Two hitmen banter idly before fulfilling their contractual obligations:

"Was it Dillinger who got shot through the eyeball?"
"Moe Green got shot through the eyeball."
"I'm talking about in real life."

We've been here before, of course—the world of the pre-carnage colloquy, of ruminations on foot massages and the Royale with Cheese, the world of Pulp Fiction. Tarantino's breakthrough reimagining of the crime movie has inspired countless would-be successors, some rather good (Lock, Stock and Two Smoking Barrels, Go), others borderline unwatchable (A Life Less Ordinary, Lucky Number Slevin, Smokin' Aces).

This time around, the killer conversationalists are played by Michael Stuhlbarg and Michael Pitt, and—unlike Jules and Vincent—neither one will be seen again after the movie's first scene. Rather, they are here to make an imprint, to lay down a marker, and then be wiped away, like the gunmen played by Jack Elam and Woody Strode in the opening of Sergio Leone's classic Western deconstruction, Once Upon a Time in the West. As in that case, the purpose here is not merely to nod at genre predecessors, but to rub them out and start anew.

It takes considerable moxie for a film to advertise its ambitions so baldly, and more still for it to rouse the ghost of Kurosawa with its very title, Seven Psychopaths. Yet remarkably, this latest outing by Anglo-Irish playwright Martin McDonagh, best known to moviegoers for his 2008 picture In Bruges, lives up to its own hype. It may not be Pulp Fiction, but it is arguably the canniest—and almost certainly the wittiest—subversion of the crime genre to hit the big screen since.

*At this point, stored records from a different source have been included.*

Definition three_ok (a b c : ascii) : bool :=
  (between 0xE0 0xE0 a && between 0xA0 0xBF b || between 0xE1 0xEC a && is_cont b ||
   between 0xED 0xED a && between 0x80 0x9F b || between 0xEE 0xEF a && is_cont b) && is_cont c.

Definition four_ok (a b c d : ascii) : bool :=
  (between 0xF0 0xF0 a && between 0x90 0xBF b || between 0xF1 0xF3 a && is_cont b ||
   between 0xF4 0xF4 a && between 0x80 0x8F b) && is_cont c && is_cont d.

Fixpoint runes (s : string) : list rune :=
  match s with
  | "" => []
  | String a s1 =>
      if byte a <? 0x80 then U1 a :: runes s1
      else match s1 with
      | "" => [UBad a]
      | String b s2 =>
          if two_ok a b then U2 a b :: runes s2
          else match s2 with
          | "" => UBad a :: runes s1
          | String c s3 =>
              if three_ok a b c then U3 a b c :: runes s3
              else match s3 with
              | "" => UBad a :: runes s1
              | String d s4 => if four_ok a b c d then U4 a b c d :: runes s4 else UBad a :: runes s1
              end
          end
      end
  end.

Definition rune_ok (u : rune) : bool :=
  match u with
  | U1 a => byte a <? 0x80
  | U2 a b => (0x80 <=? byte a) && two_ok a b
  | U3 a b c => (0x80 <=? byte a) && negb (two_ok a b) && three_ok a b c
  | U4 a b c d => (0x80 <=? byte a) && negb (two_ok a b) && negb (three_ok a b c) && four_ok a b c d
  | UBad _ => false
  end.

(** The bytes of a rune; an invalid byte is itself. *)
Definition raw (u : rune) : string :=
  match u with
  | U1 a | UBad a => String a ""
  | U2 a b => String a (String b "")
  | U3 a b c => String a (String b (String c ""))
  | U4 a b c d => String a (String b (String c (String d "")))
  end.

(** U+FFFD, [utf8.RuneError] *)
Definition rune_error : rune := U3 (of_byte 0xEF) (of_byte 0xBF) (of_byte 0xBD).

Definition repair (u : rune) : rune := match u with UBad _ => rune_error | _ => u end.

(** [strings.ToValidUTF8], byte by byte: what a decoded string is made of. *)
Definition sanitize (s : string) : string := concat_str ((fun u => raw (repair u)) <$> runes s).

Definition valid_utf8 (s : string) : Prop := Forall (fun u => rune_ok u = true) (runes s).

#[export] Instance valid_utf8_dec s : Decision (valid_utf8 s).
Proof. unfold valid_utf8. apply _. Defined.

(** [utf8.AppendRune] *)
Definition encode_rune (r : Z) : string :=
  let tail k := of_byte (Z.lor 0x80 (Z.land (Z.shiftr r k) 0x3F)) in
  if (0 <=? r) && (r <=? 0x7F) then String (of_byte r) ""
  else if (0 <=? r) && (r <=? 0x7FF) then raw (U2 (of_byte (Z.lor 0xC0 (Z.shiftr r 6))) (tail 0))
  else if (r <? 0) || (0x10FFFF <? r) || ((0xD800 <=? r) && (r <=? 0xDFFF)) then raw rune_error
  else if r <=? 0xFFFF then raw (U3 (of_byte (Z.lor 0xE0 (Z.shiftr r 12))) (tail 6) (tail 0))
  else raw (U4 (of_byte (Z.lor 0xF0 (Z.shiftr r 18))) (tail 12) (tail 6) (tail 0)).

(** ** Writing *)

Definition dquote : ascii := "034".
Definition backslash : ascii := "092".

Definition hex_digit (z : Z) : ascii := of_byte (if z <? 10 then 48 + z else 87 + z).

Definition escaped (c : ascii) : string := String backslash (String c "").

Definition u_escape (z : Z) : string :=
  escaped "u" ++ String (hex_digit (Z.land (Z.shiftr z 12) 15)) (String (hex_digit (Z.land (Z.shiftr z 8) 15))
    (String (hex_digit (Z.land (Z.shiftr z 4) 15)) (String (hex_digit (Z.land z 15)) ""))).

(** A byte below 0x80, with the HTML characters escaped. *)
Definition quote_ascii (a : ascii) : string :=
  if Ascii.eqb a dquote || Ascii.eqb a backslash then escaped a
  else if byte a =? 8 then escaped "b"
  else if byte a =? 12 then escaped "f"
  else if byte a =? 10 then escaped "n"
  else if byte a =? 13 then escaped "r"
  else if byte a =? 9 then escaped "t"
  else if (byte a <? 0x20) || Ascii.eqb a "<" || Ascii.eqb a ">" || Ascii.eqb a "&" then u_escape (byte a)
  else String a "".

(** U+2028 and U+2029 are escaped too. *)
Definition quote_rune (u : rune) : string :=
  match u with
  | U1 a => quote_ascii a
  | UBad _ => u_escape 0xFFFD
  | U3 a b c =>
      if (byte a =? 0xE2) && (byte b =? 0x80) && (byte c =? 0xA8) then u_escape 0x2028
      else if (byte a =? 0xE2) && (byte b =? 0x80) && (byte c =? 0xA9) then u_escape 0x2029
      else raw u
  | _ => raw u
  end.

Definition quoted_bytes (s : string) : string := concat_str (quote_rune <$> runes s).

Definition quote (s : string) : string := String dquote (quoted_bytes s ++ String dquote "").

(** A document; a number is its literal. *)
#[local] Unset Elimination Schemes.
Inductive doc : Type :=
| DNull
| DBool (b : bool)
| DNum (literal : string)
| DStr (s : string)
| DArr (elements : list doc)
| DObj (members : list (string * doc)).
#[local] Set Elimination Schemes.

Definition DInt (z : Z) : doc := DNum (Itoa z).

Fixpoint comma_separated (parts : list string) : string :=
  match parts with
  | [] => ""
  | [p] => p
  | p :: rest => p ++ String "," (comma_separated rest)
  end.

Fixpoint print (d : doc) : string :=
  match d with
  | DNull => "null"
  | DBool b => if b then "true" else "false"
  | DNum lit => lit
  | DStr s => quote s
  | DArr l => String "[" (comma_separated (List.map print l) ++ "]")
  | DObj l => String "{" (comma_separated (List.map (fun kv => quote kv.1 ++ String ":" (print kv.2)) l) ++ "}")
  end.

(** ** Reading *)

Definition is_ws (a : ascii) : bool :=
  (byte a =? 32) || (byte a =? 9) || (byte a =? 13) || (byte a =? 10).

Fixpoint skip_ws (s : string) : string :=
  match s with
  | String a s' => if is_ws a then skip_ws s' else s
  | "" => ""
  end.

Definition hex_val (a : ascii) : option Z :=
  if between 48 57 a then Some (byte a - 48)
  else if between 97 102 a then Some (byte a - 87)
  else if between 65 70 a then Some (byte a - 55)
  else None.

Definition hex4 (s : string) : option (Z * string) :=
  match s with
  | String a (String b (String c (String d rest))) =>
      match hex_val a, hex_val b, hex_val c, hex_val d with
      | Some w, Some x, Some y, Some z => Some (((w * 16 + x) * 16 + y) * 16 + z, rest)
      | _, _, _, _ => None
      end
  | _ => None
  end.

Definition simple_escape (a : ascii) : option ascii :=
  if Ascii.eqb a dquote || Ascii.eqb a backslash || Ascii.eqb a "/" then Some a
  else if Ascii.eqb a "b" then Some (of_byte 8)
  else if Ascii.eqb a "f" then Some (of_byte 12)
  else if Ascii.eqb a "n" then Some (of_byte 10)
  else if Ascii.eqb a "r" then Some (of_byte 13)
  else if Ascii.eqb a "t" then Some (of_byte 9)
  else None.

Definition is_surrogate (z : Z) : bool := (0xD800 <=? z) && (z <=? 0xDFFF).

(** [utf16.DecodeRune] *)
Definition surrogate_pair (r1 r2 : Z) : option Z :=
  if (0xD800 <=? r1) && (r1 <? 0xDC00) && (0xDC00 <=? r2) && (r2 <=? 0xDFFF)
  then Some (Z.lor (Z.shiftl (r1 - 0xD800) 10) (r2 - 0xDC00) + 0x10000) else None.

(** What follows the backslash. *)
Definition escape (s : string) : option (string * string) :=
  match s with
  | "" => None
  | String e r =>
      match simple_escape e with
      | Some c => Some (String c "", r)
      | None =>
          if Ascii.eqb e "u" then
            match hex4 r with
            | None => None
            | Some (u, r') =>
                if is_surrogate u then
                  match (if HasPrefix r' (escaped "u") then hex4 (str_drop 2 r') else None) with
                  | Some (u2, r'') =>
                      match surrogate_pair u u2 with
                      | Some v => Some (encode_rune v, r'')
                      | None => Some (raw rune_error, r')
                      end
                  | None => Some (raw rune_error, r')
                  end
                else Some (encode_rune u, r')
            end
          else None
      end
  end.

As he did in In Bruges, Colin Farrell again stars for McDonagh, this time as Marty, an L.A. screenwriter with a mental block and a drinking problem who is working on a script entitled (of course) Seven Psychopaths. His best friend, Billy (Sam Rockwell), is an out-of-work actor and part-time dognapper who is desperate to collaborate on the project, if only the two can find a way to bridge their creative differences. Marty: "I don't want it to be violent. I want it to be life affirming." Billy: "Life-affirming, schmife-affirming. It's called Seven Fucking Psychopaths."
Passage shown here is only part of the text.